Items listed in a dataset
════════════════
(* ===== verification/LabLogic.v ===== *)
(** * Managed labs: reasoning about a connection

    [runs E R m c Q]: from the connection [c], [m] returns, the tables it sees change as
    the relation [R] allows, identifiers stay fresh, and [Q] holds of the value and the
    connection; or it raises and [E] holds.  With [E] false this is total correctness,
    with [E] true partial correctness. *)

From stdpp Require Import base gmap list strings pretty sorting.
From Stdlib Require Import ZArith Lia Ascii.
From S2P Require Import Prelude Json Text ProxmoxSdn LabData LabStore LabRecords LabNetwork LabReconciler.

#[local] Open Scope Z_scope.

(** A text without white space. *)
Fixpoint plain (s : string) : bool :=
  match s with
  | EmptyString => true
  | String c s => negb (PyStr.is_space c) && plain s
  end.

(** What the generator of identifiers promises: canonical texts of UUIDs. *)
Class LabEnvLaws (LE : LabEnv) : Prop := {
  lab_uuid4_inj n m : lab_uuid4 n = lab_uuid4 m → n = m;
  lab_uuid4_nonempty n : lab_uuid4 n ≠ EmptyString;
  lab_uuid4_plain n : plain (lab_uuid4 n) = true
}.

Lemma plain_app s t : plain (s +:+ t) = plain s && plain t.
Proof. induction s as [|c s IH]; [done|]. change (plain (String c (s +:+ t)) = plain (String c s) && plain t). simpl. rewrite IH. apply andb_assoc. Qed.

Lemma plain_prefix n s : plain s = true → plain (String.substring 0 n s) = true.
Proof.
  revert n. induction s as [|c s IH]; intros [|n]; try done. simpl.
  intros [-> Hs]%andb_true_iff. by apply IH.
Qed.

Lemma strip_plain s : plain s = true → PyStr.strip s = s.
Proof.
  intros Hs. assert (PyStr.rstrip s = s) as Hr.
  { induction s as [|c s IH]; [done|]. simpl in Hs. apply andb_true_iff in Hs as [Hc Hs].
    rewrite PyStr.rstrip_String, IH by done. apply negb_true_iff in Hc. rewrite Hc. by destruct s. }
  unfold PyStr.strip. rewrite Hr. destruct s as [|c s]; [done|]. simpl in *.
  apply andb_true_iff in Hs as [Hc _]. by apply negb_true_iff in Hc as ->.
Qed.

(** ** Keys in use *)

Definition used (k : string) (t : lab_tables) : Prop :=
  is_Some (labs t !! k) ∨ is_Some (boundaries t !! k) ∨ is_Some (boundary_objects t !! k) ∨
  is_Some (reservations t !! k) ∨ is_Some (reconcile_runs t !! k) ∨ is_Some (findings t !! k) ∨
  is_Some (fix_actions t !! k) ∨ is_Some (snapshots t !! k).

Section logic.
Context `{LE : LabEnv} `{!LabEnvLaws LE} {W : Type}.

#[local] Notation C := (lab_conn W).
#[local] Notation M := (eff (lab_conn W)).

Definition handed (n : nat) (k : string) : Prop := ∃ i, (i < n)%nat ∧ k = lab_uuid4 i.

Definition issued_only (n : nat) (t : lab_tables) : Prop := ∀ k, used k t → handed n k.
Definition events_below (n : Z) (t : lab_tables) : Prop := ∀ i, is_Some (lab_events t !! i) → i ≤ n.

(** A transaction in order. *)
Record ready_conn (c : C) : Prop := {
  rc_spoiled : spoiled c = false;
  rc_issued : issued_only (handed_out c) (seen c);
  rc_events : events_below (event_serial c) (seen c)
}.

Record moves (R : relation lab_tables) (c c' : C) : Prop := {
  mv_ready : ready_conn c';
  mv_tables : R (seen c) (seen c')
}.

Definition runs (E : Prop) (R : relation lab_tables) {A} (m : M A) (c : C) (Q : A → C → Prop) : Prop :=
  match m c with
  | (Ret a, c') => moves R c c' ∧ Q a c'
  | (Exc _, _) => E
  end.

Lemma handed_mono n m k : (n ≤ m)%nat → handed n k → handed m k.
Proof. intros ? (i & ? & ->). exists i. split; [lia|done]. Qed.

(** ** Rules *)

Section rules.
Context (E : Prop) (R : relation lab_tables) `{!PreOrder R}.

Lemma moves_refl c : ready_conn c → moves R c c.
Proof. by split. Qed.

Lemma moves_trans c1 c2 c3 : moves R c1 c2 → moves R c2 c3 → moves R c1 c3.
Proof. intros [_ H1] [H2 H3]. split; [done|by etrans]. Qed.

Lemma runs_ret {A} (a : A) c (Q : A → C → Prop) : ready_conn c → Q a c → runs E R (mret a) c Q.
Proof. intros. unfold runs. simpl. split; [by apply moves_refl|done]. Qed.

Lemma runs_raise {A} e c (Q : A → C → Prop) : E → runs E R (raise e) c Q.
Proof. done. Qed.

Lemma runs_bind {A B} (m : M A) (f : A → M B) c Q1 Q2 :
  runs E R m c Q1 →
  (∀ a c', moves R c c' → Q1 a c' → runs E R (f a) c' Q2) →
  runs E R (m ≫= f) c Q2.
Proof.
  unfold runs. rewrite run_bind. destruct (m c) as [[a|e] c'] eqn:Em; [|done].
  intros [Hm HQ] Hf. specialize (Hf a c' Hm HQ).
  destruct (f a c') as [[b|e] c''] eqn:Ef; [|done]. destruct Hf as [Hf HQ2].
  split; [by eapply moves_trans|done].
Qed.

Lemma runs_mono {A} (m : M A) c (Q Q' : A → C → Prop) :
  runs E R m c Q → (∀ a c', moves R c c' → Q a c' → Q' a c') → runs E R m c Q'.
Proof. unfold runs. destruct (m c) as [[a|e] c']; naive_solver. Qed.

Lemma runs_lift {A} (o : outcome A) c (Q : A → C → Prop) :
  ready_conn c → (∀ a, o = Ret a → Q a c) → (∀ e, o = Exc e → E) → runs E R (lift_outcome o) c Q.
Proof.
  intros Hc HQ HE. unfold runs, lift_outcome. destruct o as [a|e]; [|by eapply HE].
  split; [by apply moves_refl|auto].
Qed.

(** Reading the clock and handing out an identifier leave the tables alone. *)
Lemma runs_now c (Q : Z → C → Prop) :
  ready_conn c →
  (∀ n c', ready_conn c' → seen c' = seen c → durable c' = durable c → handed_out c' = handed_out c → Q n c') →
  runs E R _now c Q.
Proof.
  intros [Hs Hi He] HQ. unfold runs, _now.
  split; [split; [by split|simpl; reflexivity]|apply HQ; try done; by split].
Qed.

Definition fresh_id (id : string) (c : C) : Prop := ¬ used id (seen c) ∧ handed (handed_out c) id.

Lemma runs_new_id c (Q : string → C → Prop) :
  ready_conn c →
  (∀ id c', ready_conn c' → seen c' = seen c → durable c' = durable c → fresh_id id c' →
    id ≠ EmptyString → Q id c') →
  runs E R _new_id c Q.
Proof.
  intros [Hs Hi He] HQ. unfold runs, _new_id.
  assert (issued_only (S (handed_out c)) (seen c)) as Hi'.
  { intros k Hk. eapply handed_mono; [|by apply Hi]. lia. }
  split; [split; [by split|simpl; reflexivity]|apply HQ]; [by split|done|done| |].
  - split; simpl.
    + intros (i & Hlt & Heq%lab_uuid4_inj)%Hi. lia.
    + exists (handed_out c). split; [lia|done].
  - apply lab_uuid4_nonempty.
Qed.

Lemma runs_query {A} (f : lab_tables → A) c (Q : A → C → Prop) :
  ready_conn c → Q (f (seen c)) c → runs E R (query f) c Q.
Proof.
  intros Hc HQ. unfold runs, query. rewrite (rc_spoiled c Hc). split; [by apply moves_refl|done].
Qed.

(** A write: it respects its constraints, makes a permitted change and uses identifiers
    that were handed out. *)
Lemma runs_statement ok f c (Q : unit → C → Prop) :
  ready_conn c →
  (∀ e, ok (seen c) = Some e → E) →
  (ok (seen c) = None → R (seen c) (f (seen c)) ∧
     (∀ k, used k (f (seen c)) → used k (seen c) ∨ handed (handed_out c) k) ∧
     (∀ i, is_Some (lab_events (f (seen c)) !! i) → is_Some (lab_events (seen c) !! i) ∨ i ≤ event_serial c) ∧
     (∀ c', ready_conn c' → seen c' = f (seen c) → durable c' = durable c →
            handed_out c' = handed_out c → Q tt c')) →
  runs E R (statement ok f) c Q.
Proof.
  intros [Hs Hi He] HE HQ. unfold runs, statement. rewrite Hs.
  destruct (ok (seen c)) as [e|] eqn:Eok; [by eapply HE|].
  destruct (HQ eq_refl) as (HR & Hu & Hev & HQ').
  assert (ready_conn (LabConn (f (seen c)) (durable c) false (event_serial c) (readings c)
            (handed_out c) (world c))) as Hc'.
  { split; [done| |].
    - intros k Hk. destruct (Hu k Hk) as [Hk'|Hk']; [by apply Hi|done].
    - intros i Hk. destruct (Hev i Hk) as [Hk'|Hk']; [by apply He|done]. }
  split; [by split|]. by apply HQ'.
Qed.

Lemma runs_next_event_id c (Q : Z → C → Prop) :
  ready_conn c →
  (∀ i c', ready_conn c' → seen c' = seen c → durable c' = durable c → lab_events (seen c') !! i = None →
           i ≤ event_serial c' → Q i c') →
  runs E R next_event_id c Q.
Proof.
  intros [Hs Hi He] HQ. unfold runs, next_event_id. rewrite Hs.
  assert (ready_conn (LabConn (seen c) (durable c) false (event_serial c + 1) (readings c)
            (handed_out c) (world c))) as Hc'.
  { split; [done|done|]. intros i Hk. specialize (He i Hk). simpl. lia. }
  split; [split; [done|simpl; reflexivity]|]. apply HQ; try done; simpl.
  apply eq_None_not_Some. intros Hk. specialize (He _ Hk). lia.
Qed.

Lemma runs_commit c (Q : unit → C → Prop) :
  ready_conn c →
  (∀ c', ready_conn c' → seen c' = seen c → durable c' = seen c → handed_out c' = handed_out c → Q tt c') →
  runs E R lab_commit c Q.
Proof.
  intros [Hs Hi He] HQ. unfold runs, lab_commit. rewrite Hs.
  split; [split; [by split|simpl; reflexivity]|]. apply HQ; try done; by split.
Qed.

Lemma runs_commit_if b c (Q : unit → C → Prop) :
  ready_conn c →
  (∀ c', ready_conn c' → seen c' = seen c → durable c' = (if b : bool then seen c else durable c) → Q tt c') →
  runs E R (commit_if b) c Q.
Proof.
  intros Hc HQ. destruct b; simpl.
  - apply runs_commit; [done|]. intros. by apply HQ.
  - apply runs_ret; [done|]. by apply HQ.
Qed.

Lemma runs_assert {A} (x : option A) c (Q : A → C → Prop) :
  ready_conn c → (∀ a, x = Some a → Q a c) → (x = None → E) → runs E R (assert_some x) c Q.
Proof. intros Hc HQ HE. destruct x as [a|]; simpl; [by apply runs_ret; [|apply HQ]|by apply HE]. Qed.

Lemma runs_for_each {A} (l : list A) (body : A → M unit) c (I : list A → C → Prop) :
  ready_conn c → I [] c →
  (∀ done x rest c', l = done ++ x :: rest → moves R c c' → I done c' →
     runs E R (body x) c' (λ _ c'', I (done ++ [x]) c'')) →
  runs E R (for_each l body) c (λ _ c', I l c').
Proof.
  intros Hc H0 Hb.
  assert (∀ done rest c', l = done ++ rest → moves R c c' → I done c' →
    runs E R (for_each rest body) c' (λ _ c'', I l c'')) as Hgen.
  { intros done rest. revert done. induction rest as [|x rest IH]; intros done c' Hl Hm HI; simpl.
    - rewrite app_nil_r in Hl. subst done. apply runs_ret; [apply Hm|done].
    - eapply runs_bind; [by eapply Hb|]. intros [] c'' Hm' HI'.
      apply (IH (done ++ [x])); [by rewrite <- app_assoc|by eapply moves_trans|done]. }
  apply (Hgen []); [done|by apply moves_refl|done].
Qed.
End rules.

(** What a total run delivers. *)
Lemma runs_total R {A} (m : M A) c Q :
  runs False R m c Q → ∃ a c', m c = (Ret a, c') ∧ moves R c c' ∧ Q a c'.
Proof. unfold runs. destruct (m c) as [[a|e] c']; [eauto|done]. Qed.

Lemma runs_weaken E (R R' : relation lab_tables) {A} (m : M A) c (Q : A → C → Prop) :
  (∀ t t', R t t' → R' t t') → runs E R m c Q → runs E R' m c Q.
Proof.
  unfold runs. destruct (m c) as [[a|e] c']; [|done]. intros HR [[Hr Ht] HQ]. split; [split|]; eauto.
Qed.
End logic.

(** A composite step: inside of it the tables may change in any way. *)
Definition any_change : relation lab_tables := λ _ _, True.

#[export] Instance any_change_preorder : PreOrder any_change.
Proof. by split. Qed.

Lemma runs_step `{LabEnv} {W} E (R : relation lab_tables) {A} (m : eff (lab_conn W) A) c Q :
  runs E any_change m c (λ a c', R (seen c) (seen c') ∧ Q a c') → runs E R m c Q.
Proof.
  unfold runs. destruct (m c) as [[a|e] c']; [|done]. intros [[Hr _] [HR HQ]]. split; [by split|done].
Qed.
════════════════
• BRIEF
Using the data above, repeat exactly the lines that begin at the line with "intros [Hs Hi He] HQ. unfold runs, _now." and end at the line with "id ≠ EmptyString → Q id c') →", both ends included.

• EXPECTED OUTPUT
  intros [Hs Hi He] HQ. unfold runs, _now.
  split; [split; [by split|simpl; reflexivity]|apply HQ; try done; by split].
Qed.

Definition fresh_id (id : string) (c : C) : Prop := ¬ used id (seen c) ∧ handed (handed_out c) id.

Lemma runs_new_id c (Q : string → C → Prop) :
  ready_conn c →
  (∀ id c', ready_conn c' → seen c' = seen c → durable c' = durable c → fresh_id id c' →
    id ≠ EmptyString → Q id c') →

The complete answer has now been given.